On the eve of the NATO summit in Warsaw last weekend, the Atlantic Council released a report declaring that the Alliance “faces the greatest threat to peace and security in Europe since the end of the Cold War.” The report’s authors, Ambassador Nicholas Burns, lead negotiator on Iran’s nuclear program and an advisor to Hillary Clinton, and General James Jones, a former national security advisor to President Obama, announced that NATO “needs more consistently strong, determined American presidential leadership.”

Well, now. One is at pains to ask what these national security mavens were doing when the Obama administration opted to effectively ignore NATO as it “pivoted” to the Asia-Pacific theater.

In January 2012, the White House released its strategic guidance white paper, “Sustaining Global Leadership,” which justified the new Asia policy by insisting that “most European countries are now producers of security rather than consumers of it.” Since Europe no longer faced any serious security threats, “our posture in Europe must also evolve.” The already-dwindling number of U.S. forces in Europe would be cut in half.

We may add this strategic blunder to the laundry list of myopic miscalculations that have characterized the Obama White House and helped create the threats facing NATO and now so loudly deplored.

Four and a half years after that infamous white paper, the results are in: Russia smelled American ambivalence about European security and moved swiftly to violate Ukrainian sovereignty by seizing Crimea. The Islamic State—belittled by the White House as a “junior varsity” version of al Qaeda—has spread its murderous mayhem in Europe while redrawing the map of the Middle East. And the Syrian civil war, prolonged and deepened by presidential paralysis, has created a refugee crisis that endangers the security of NATO member states.

All of this has occurred as the military strength and preparedness of the 28-member Alliance has deteriorated.
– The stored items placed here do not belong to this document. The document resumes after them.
Lemma syntax_errors_witness :
  exists e, parse_condition_expression "a = :v AND AND" = Err e
  /\ ((e = ParseError_Empty "ConditionExpression" /\ is_blank "a = :v AND AND" = true)
  \/ (exists msg, e = ParseError_Invalid "ConditionExpression" 0 msg
                  /\ is_blank "a = :v AND AND" = false)).
Proof.
  exists (ParseError_Invalid "ConditionExpression" 0 "parse error"). split; [by vm_compute|].
  apply (syntax_errors_have_position_zero "a = :v AND AND"). by vm_compute.
Defined.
By 2015, average military spending among NATO states fell to its lowest level, at 1.45 percent of GDP. Despite a modest increase in 2016, just five Allies meet the NATO guideline to spend a minimum of 2 percent of their GDP on defense. Focusing much of its resources in areas outside of Europe—Afghanistan remains its primary operational theater—the Alliance has been caught off guard by the crises in its own backyard. Even President Obama, indifferent to the consequences of American retrenchment, nevertheless admitted at Warsaw: “In the nearly 70 years of NATO, perhaps never have we faced such a range of challenges all at once: security, humanitarian, political.”

The question now is this: will NATO act decisively to reverse these trends? NATO leaders promised to bolster Europe’s defenses against an “arc of insecurity and instability” from Moscow to North Africa. NATO Secretary General Jens Stoltenberg declared that “an independent, sovereign and stable Ukraine, firmly committed to democracy and the rule of law, is key to Euro-Atlantic security.”
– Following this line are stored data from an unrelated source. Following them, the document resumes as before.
(* ===== verification/Operations.v ===== *)
(** * Request records (rekt-protocol, [operations.rs])

    The requests as serde yields them.  A [HashMap] is the list of its
    entries in the order an iteration visits them. *)

From S2P Require Import Prelude BTree Attr.

Definition Names : Type := btree string.
Definition Values : Type := btree AttributeValue.

Record PutItemRequest : Type := mkPutItemRequest {
  put_table_name : string;
  put_item : Item;
  put_expression_attribute_names : option Names;
  put_expression_attribute_values : option Values;
  put_condition_expression : option string;
  put_return_values : option string
}.

Record GetItemRequest : Type := mkGetItemRequest {
  get_table_name : string;
  get_key : Item
}.

Record DeleteItemRequest : Type := mkDeleteItemRequest {
  delete_table_name : string;
  delete_key : Item;
  delete_expression_attribute_names : option Names;
  delete_expression_attribute_values : option Values;
  delete_condition_expression : option string;
  delete_return_values : option string
}.

Record UpdateItemRequest : Type := mkUpdateItemRequest {
  update_table_name : string;
  update_key : Item;
  update_update_expression : string;
  update_expression_attribute_names : option Names;
  update_expression_attribute_values : option Values;
  update_condition_expression : option string;
  update_return_values : option string
}.

(** [limit] is a [u32]. *)
Record QueryRequest : Type := mkQueryRequest {
  query_table_name : string;
  query_key_condition_expression : string;
  query_expression_attribute_names : option Names;
  query_expression_attribute_values : option Values;
  query_index_name : option string;
  query_consistent_read : option bool;
  query_limit : option N;
  query_exclusive_start_key : option Item;
  query_filter_expression : option string;
  query_scan_index_forward : option bool;
  query_select : option string;
  query_projection_expression : option string
}.

Record ScanRequest : Type := mkScanRequest {
  scan_table_name : string;
  scan_consistent_read : option bool;
  scan_index_name : option string;
  scan_segment : option N;
  scan_total_segments : option N;
  scan_limit : option N;
  scan_exclusive_start_key : option Item;
  scan_filter_expression : option string;
  scan_expression_attribute_names : option Names;
  scan_expression_attribute_values : option Values;
  scan_select : option string;
  scan_projection_expression : option string
}.

Record KeysAndAttributes : Type := mkKeysAndAttributes {
  ka_keys : list Item;
  ka_consistent_read : option bool;
  ka_projection_expression : option string;
  ka_expression_attribute_names : option Names;
  ka_attributes_to_get : option (list string)
}.

Record BatchGetItemRequest : Type := mkBatchGetItemRequest {
  bg_request_items : list (string * KeysAndAttributes);
  bg_return_consumed_capacity : option string
}.

Record PutRequest : Type := mkPutRequest { pr_item : Item }.
Record DeleteRequest : Type := mkDeleteRequest { dr_key : Item }.

Record WriteRequest : Type := mkWriteRequest {
  wr_put_request : option PutRequest;
  wr_delete_request : option DeleteRequest
}.

Record BatchWriteItemRequest : Type := mkBatchWriteItemRequest {
  bw_request_items : list (string * list WriteRequest);
  bw_return_consumed_capacity : option string;
  bw_return_item_collection_metrics : option string
}.

Record Get : Type := mkGet {
  tg_table_name : string;
  tg_key : Item;
  tg_projection_expression : option string;
  tg_expression_attribute_names : option Names
}.

Record TransactGetItem : Type := mkTransactGetItem { tgi_get : option Get }.

Record TransactGetItemsRequest : Type := mkTransactGetItemsRequest {
  tg_transact_items : list TransactGetItem;
  tg_return_consumed_capacity : option string
}.

Record TransactPut : Type := mkTransactPut {
  tp_table_name : string;
  tp_item : Item;
  tp_condition_expression : option string;
  tp_expression_attribute_names : option Names;
  tp_expression_attribute_values : option Values;
  tp_return_values_on_condition_check_failure : option string
}.

Record TransactDelete : Type := mkTransactDelete {
  td_table_name : string;
  td_key : Item;
  td_condition_expression : option string;
  td_expression_attribute_names : option Names;
  td_expression_attribute_values : option Values;
  td_return_values_on_condition_check_failure : option string
}.

Record TransactUpdate : Type := mkTransactUpdate {
  tu_table_name : string;
  tu_key : Item;
  tu_update_expression : string;
  tu_condition_expression : option string;
  tu_expression_attribute_names : option Names;
  tu_expression_attribute_values : option Values;
  tu_return_values_on_condition_check_failure : option string
}.

Record TransactConditionCheck : Type := mkTransactConditionCheck {
  tc_table_name : string;
  tc_key : Item;
  tc_condition_expression : string;
  tc_expression_attribute_names : option Names;
  tc_expression_attribute_values : option Values;
  tc_return_values_on_condition_check_failure : option string
}.

Record TransactWriteItem : Type := mkTransactWriteItem {
  twi_put : option TransactPut;
  twi_delete : option TransactDelete;
  twi_update : option TransactUpdate;
  twi_condition_check : option TransactConditionCheck
}.

Record TransactWriteItemsRequest : Type := mkTransactWriteItemsRequest {
  tw_transact_items : list TransactWriteItem;
  tw_client_request_token : option string;
  tw_return_consumed_capacity : option string;
  tw_return_item_collection_metrics : option string
}.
The most significant announcement during the two-day summit was the decision to maintain roughly 13,000 troops in Afghanistan indefinitely, and to continue funding the Afghan National Security Forces in their fight against the Taliban. Still, troop levels remain inadequate to the task. The other commitments offer scant evidence of a NATO reformation at hand. A proposed “comprehensive assistance package” to Ukraine—including money for cyber defense and the “rehabilitation of wounded soldiers”—lacks the military assistance needed to actually deter further Russian aggression. Summit leaders pledged four battalions of roughly 1,000 soldiers each to be stationed in Poland, Estonia, Latvia, and Lithuania: states with painful memories of Soviet occupation. But this is a baby-step that would prove laughably inadequate in the face of a significant military threat.

The Warsaw meeting marked President Obama’s final NATO summit and, despite nearly eight years in office, he and his national security team remain in denial: “NATO is as strong, as ready and as nimble as ever.” That sounds like PR pabulum from Obama advisor Ben Rhodes, and no one believes it. Worse still, Obama and much of the liberal foreign policy establishment seem largely ignorant of the reasons for NATO’s success through the Cold War.
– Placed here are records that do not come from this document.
(* ===== verification/Errors.v ===== *)
(** * Translation errors (rekt-translator, [error.rs]) *)

From S2P Require Import Prelude RustStr Ast Winnow Parser Substitute Storage.

Inductive TranslateError : Type :=
| TranslateError_MissingPartitionKey (attr : string)
| TranslateError_MissingSortKey (attr : string)
| TranslateError_PartitionKeyTypeMismatch (attr : string) (expected : KeyType) (got : string)
| TranslateError_SortKeyTypeMismatch (attr : string) (expected : KeyType) (got : string)
| TranslateError_ExtraKeyAttribute (attr : string)
| TranslateError_EmptyUpdateExpression
| TranslateError_InvalidUpdateExpression (message : string)
| TranslateError_UnknownPlaceholder (message : string)
| TranslateError_UpdateTouchesKey (attr : string)
| TranslateError_UnsupportedNestedPath (path : string)
| TranslateError_UnsupportedSetRhs (shape : string)
| TranslateError_InvalidAddValueType (got : string)
| TranslateError_InvalidDeleteValueType (got : string)
| TranslateError_InvalidConditionExpression (message : string)
| TranslateError_ReservedWordInUpdateExpression (word : string)
| TranslateError_ReservedWordInConditionExpression (word : string)
| TranslateError_UnsupportedConditionInFastPath
| TranslateError_UnsupportedConditionNestedPath (path : string)
| TranslateError_UnsupportedReturnValues (got : string)
| TranslateError_UnsupportedReturnValuesForOp (op : string) (got : string)
| TranslateError_KeyConditionMissingPkEquality (attr : string)
| TranslateError_KeyConditionNonKeyAttr (attr : string)
| TranslateError_KeyConditionUnsupportedShape (reason : string)
| TranslateError_KeyConditionPkMustBeEquality (attr : string) (op : string)
| TranslateError_KeyConditionRhsMustBeValue
| TranslateError_KeyConditionBeginsWithRequiresStringSk (attr : string) (got : KeyType)
| TranslateError_KeyConditionSkTypeMismatch (attr : string) (expected : KeyType) (got : string)
| TranslateError_KeyConditionPkTypeMismatch (attr : string) (expected : KeyType) (got : string)
| TranslateError_InvalidLimit (got : N)
| TranslateError_InvalidExclusiveStartKey (reason : string)
| TranslateError_ExclusiveStartKeyPkMismatch (attr : string)
| TranslateError_ScanFeatureNotSupported (what : string)
| TranslateError_IndexNotFound (index : string)
| TranslateError_IndexNotServeable (index : string) (reason : string)
| TranslateError_UnsupportedSelect (got : string)
| TranslateError_InvalidSelectMode (reason : string)
| TranslateError_InvalidProjectionExpression (reason : string)
| TranslateError_ProjectionNestedPathUnsupported (path : string)
| TranslateError_ReservedWordInProjectionExpression (word : string)
| TranslateError_EmptyBatchGetRequest
| TranslateError_EmptyKeysInBatchGet (table : string)
| TranslateError_TooManyKeysInBatchGet (got : N) (max : N)
| TranslateError_DuplicateKeyInBatch
| TranslateError_AttributesToGetNotSupported
| TranslateError_ResourceNotFoundForBatch (table : string)
| TranslateError_EmptyBatchWriteRequest
| TranslateError_EmptyWritesInBatch (table : string)
| TranslateError_TooManyWritesInBatch (got : N) (max : N)
| TranslateError_MalformedWriteRequest
| TranslateError_EmptyTransactRequest
| TranslateError_TooManyTransactItems (got : N) (max : N)
| TranslateError_MalformedTransactItem (expected : string)
| TranslateError_DuplicateTransactTarget
| TranslateError_ResourceNotFoundForTransact (table : string).

(** [impl Display for ParseError] (thiserror). *)
Definition parse_error_to_string (e : ParseError) : string :=
  match e with
  | ParseError_Invalid kind position message =>
      kind +:+ " parse error at position " +:+ usize_to_string (N.of_nat position)
      +:+ ": " +:+ message
  | ParseError_Empty kind => kind +:+ " is empty"
  | ParseError_DuplicateKeyword clause =>
      "UpdateExpression contains duplicate `" +:+ clause
      +:+ "` keyword — DDB requires actions of one kind to be grouped under a single `SET`/`REMOVE`/`ADD`/`DELETE` keyword"
  end.

(** [impl From<ParseError> for TranslateError]. *)
Definition from_parse_error (e : ParseError) : TranslateError :=
  let is_condition :=
    match e with
    | ParseError_Invalid kind _ _ => String.eqb kind "ConditionExpression"
    | ParseError_Empty kind => String.eqb kind "ConditionExpression"
    | ParseError_DuplicateKeyword _ => false
    end in
  if is_condition then TranslateError_InvalidConditionExpression (parse_error_to_string e)
  else TranslateError_InvalidUpdateExpression (parse_error_to_string e).

(** [impl From<SubstituteError> for TranslateError]. *)
Definition from_substitute_error (e : SubstituteError) : TranslateError :=
  match e with
  | SubstituteError_UnknownName name => TranslateError_UnknownPlaceholder ("#" +:+ name)
  | SubstituteError_UnknownValue name => TranslateError_UnknownPlaceholder (":" +:+ name)
  | SubstituteError_ReservedWord word => TranslateError_ReservedWordInUpdateExpression word
  end.

Definition map_substitute_for_condition (e : SubstituteError) : TranslateError :=
  match e with
  | SubstituteError_ReservedWord word => TranslateError_ReservedWordInConditionExpression word
  | other => from_substitute_error other
  end.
The political-moral premise of NATO was that the Soviet Union, rooted in a malevolent political ideology, could only be deterred from further aggression by the credible threat of overwhelming military force. Every aspect of American diplomacy during the Cold War proceeded from this moral principle.

The North Atlantic Treaty, signed on April 4, 1949, signaled a radical break from American isolationism: a peacetime alliance with the democratic nations of Europe in defense of Western security. Such a treaty became possible only because Soviet ambitions—its absorption of Czechoslovakia and blockade of Berlin the same year—stirred Americans out of complacency. And, from the very beginning, the Alliance required a dominant U.S. leadership role. “The Atlantic Alliance,” writes Henry Kissinger in World Order, “while it combined the military forces of the allies in a common structure, was sustained largely by unilateral American military power.”

Critics of Britain’s decision to leave the European Union have warned, with near hysteria, about its effect on European security—as if the EU brought about the stability and prosperity of modern Europe. In fact, it was NATO, united in its opposition to communist tyranny, that allowed democratic values and institutions to take root and flourish. The premier role of the United States in this military-political alliance helped to contain and ultimately defeat the Soviet Union, while avoiding another war on the European continent—a remarkable achievement.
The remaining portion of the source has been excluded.